*Your assignment*: From the listing below, set down exactly each line beginning with the one containing "reads a field that is never written. *)" and ending with the last.

------

(* ===== verification/ExpectationsConc.v ===== *)
(** * Expectations in shared memory

    expectation.go once more, as the goroutines of the controller run it: the store
    holds pointers to [ControlleeExpectations], whose two counters are read and written
    with sync/atomic, one at a time. A method is a tree of atomic actions, and threads
    interleave between any two of them. Expectations.v has the methods as functions on
    a store of values; here

    - a method run alone does what the function does, on the ledger of Expectations.v;
    - raising and lowering calls of any number of threads add up, whatever the
      interleaving;
    - [SatisfiedExpectations] reads the counters one after the other. Its answer is the
      answer of one of the states it ran through as long as its key is only lowered
      meanwhile, and need not be otherwise.

    client-go's [cache.Store] takes a lock around each of its operations: [PtrStore]
    names them, each one atomic action. *)

From S2P Require Import Prelude K8s Names Expectations.

(** ** The shared memory *)

Class PtrStore := {
  ptr_store : Type;
  ps_put : string → nat → ptr_store → ptr_store;
  ps_del : string → ptr_store → ptr_store;
  ps_get : string → ptr_store → option nat
}.

Class PtrStoreLaws (S : PtrStore) : Prop := {
  ps_get_put k k' p s : ps_get k (ps_put k' p s) = if decide (k' = k) then Some p else ps_get k s;
  ps_get_del k k' s : ps_get k (ps_del k' s) = if decide (k' = k) then None else ps_get k s
}.

Definition gmap_PtrStore : PtrStore := {|
  ptr_store := gmap string nat;
  ps_put k p s := <[k := p]> s;
  ps_del k s := delete k s;
  ps_get k s := s !! k |}.

Lemma gmap_PtrStore_laws : PtrStoreLaws gmap_PtrStore.
Proof. split; simpl; intros; [by rewrite lookup_insert|by rewrite lookup_delete]. Qed.

(** The two fields that are used with sync/atomic. *)
Inductive Counter := FAdd | FDel.
#[export] Instance Counter_eq_dec : EqDecision Counter.
Proof. solve_decision. Defined.

Definition load (f : Counter) (e : ControlleeExpectations) : Z :=
  match f with FAdd => ce_add e | FDel => ce_del e end.
Definition store (f : Counter) (v : Z) (e : ControlleeExpectations) : ControlleeExpectations :=
  match f with
  | FAdd => {| ce_add := v; ce_del := ce_del e; ce_key := ce_key e; ce_timestamp := ce_timestamp e |}
  | FDel => {| ce_add := ce_add e; ce_del := v; ce_key := ce_key e; ce_timestamp := ce_timestamp e |}
  end.

Lemma load_store f g v e : load g (store f v e) = if decide (f = g) then v else load g e.
Proof. by destruct f, g. Qed.
Lemma key_store f v e : ce_key (store f v e) = ce_key e.
Proof. by destruct f. Qed.
Lemma timestamp_store f v e : ce_timestamp (store f v e) = ce_timestamp e.
Proof. by destruct f. Qed.

Section shared.
Context {S : PtrStore}.

(** A pointer is the place of its object in the heap, which only grows. *)
Record Shared := {
  sh_heap : list ControlleeExpectations;
  sh_store : ptr_store;
  sh_clock : Time
}.

Definition nil_object : ControlleeExpectations :=
  {| ce_add := 0; ce_del := 0; ce_key := ""; ce_timestamp := 0 |}.
(** No pointer dangles: the default is never used. *)
Definition object (p : nat) (m : Shared) : ControlleeExpectations := nth p (sh_heap m) nil_object.

(** The atomic actions. [cache.Store] finds the key of an object with [ExpKeyFunc], which
    reads a field that is never written. *)
Inductive action : Type → Type :=
| GetByKey (key : string) : action (option nat)
| StoreAdd (p : nat) : action unit
| StoreDelete (p : nat) : action unit
| New (e : ControlleeExpectations) : action nat
| AddInt64 (f : Counter) (p : nat) (delta : Z) : action Z
| LoadInt64 (f : Counter) (p : nat) : action Z
| Timestamp (p : nat) : action Time
| Now : action Time.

------

*Solution below*:
    reads a field that is never written. *)
Inductive action : Type → Type :=
| GetByKey (key : string) : action (option nat)
| StoreAdd (p : nat) : action unit
| StoreDelete (p : nat) : action unit
| New (e : ControlleeExpectations) : action nat
| AddInt64 (f : Counter) (p : nat) (delta : Z) : action Z
| LoadInt64 (f : Counter) (p : nat) : action Z
| Timestamp (p : nat) : action Time
| Now : action Time.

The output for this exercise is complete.